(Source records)
-=-=-=-=-

(** Guided cuts are valid for every profile, even one with infinities or NaNs. *)
Lemma MakeProfileGuidedChromosome_ok profile :
  kLockCnt * kBlocks < modulus64 → chrom_ok (MakeProfileGuidedChromosome profile).
Proof.
  intros Hov. unfold MakeProfileGuidedChromosome. destruct (_ <=?ᵈ _); [by apply uniform_ok|].
  set (f := guided_body _ _). set (c0 := (replicate _ 0).[0 <- 0]).
  assert (len c0 = kLockCnt + 1) as Hc0 by (unfold c0; rewrite len_set, len_replicate; lia).
  assert (c0.[0] = 0) as Hc00 by (unfold c0; apply get_set_eq; rewrite len_replicate; lia).
  assert (let st := for_range 1 kLockCnt f (0, c0) in
    len st.2 = kLockCnt + 1 ∧ st.2.[0] = 0 ∧
    st.2.[kLockCnt - 1] = st.1 ∧ (∀ i, 0 ≤ i → i + 1 < kLockCnt → st.2.[i] < st.2.[i + 1]) ∧
    kLockCnt - 1 ≤ st.1 ≤ kBlocks - (kLockCnt - kLockCnt) - 1) as Hloop.
  { destruct (decide (kLockCnt = 1)) as [H1|].
    { rewrite for_range_empty by lia. simpl. replace (kLockCnt - 1) with 0 by lia.
      split_and!; try done; try lia; intros; lia. }
    apply (for_range_inv (λ b st, len st.2 = kLockCnt + 1 ∧ st.2.[0] = 0 ∧ st.2.[b - 1] = st.1 ∧
      (∀ i, 0 ≤ i → i + 1 < b → st.2.[i] < st.2.[i + 1]) ∧
      b - 1 ≤ st.1 ≤ kBlocks - (kLockCnt - b) - 1)); [lia| |].
    - simpl. split_and!; try done; try lia; intros; lia.
    - intros b [prev c] Hb (Hlen & H0 & Hlast & Hs & Hr). unfold f, guided_body; simpl in *.
      match goal with |- context [advance_cut ?n ?p ?t ?m ?c] =>
        pose proof (advance_cut_range n p t m c ltac:(lia)) as Hcut; set (cut := advance_cut n p t m c) in * end.
      assert (∀ i, 0 ≤ i → (c.[b <- cut]).[i] = if Z.eqb b i then cut else c.[i]) as Hg
        by (intros; apply get_set; lia).
      split_and!; [by rewrite len_set| | | |lia|lia].
      + rewrite Hg by lia. by zbool.
      + rewrite Hg by lia. replace (b + 1 - 1) with b by lia. by rewrite Z.eqb_refl.
      + intros i Hi Hi'. rewrite !Hg by lia. zbool; try lia; [|apply Hs; lia].
        replace i with (b - 1) by lia. lia. }
  destruct (for_range 1 kLockCnt f (0, c0)) as [prev c]; simpl in Hloop.
  destruct Hloop as (Hlen & H0 & Hlast & Hs & Hr). unfold chrom_ok, cuts_valid; simpl.
  assert (∀ i, 0 ≤ i → (c.[kLockCnt <- kBlocks]).[i] = if Z.eqb kLockCnt i then kBlocks else c.[i]) as Hg
    by (intros; apply get_set; lia).
  split_and!.
  - by rewrite len_set.
  - rewrite Hg by lia. by zbool.
  - rewrite Hg by lia. by zbool.
  - intros i Hi. rewrite !Hg by lia. zbool; try lia; [|apply Hs; lia].
    replace i with (kLockCnt - 1) by lia. lia.
Qed.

-=-=-=-=-

WORK REQUIRED: In the entries, some lines may contain the word "Hlast". Give how many do, as a number by itself.

EXERCISE RESULT: 2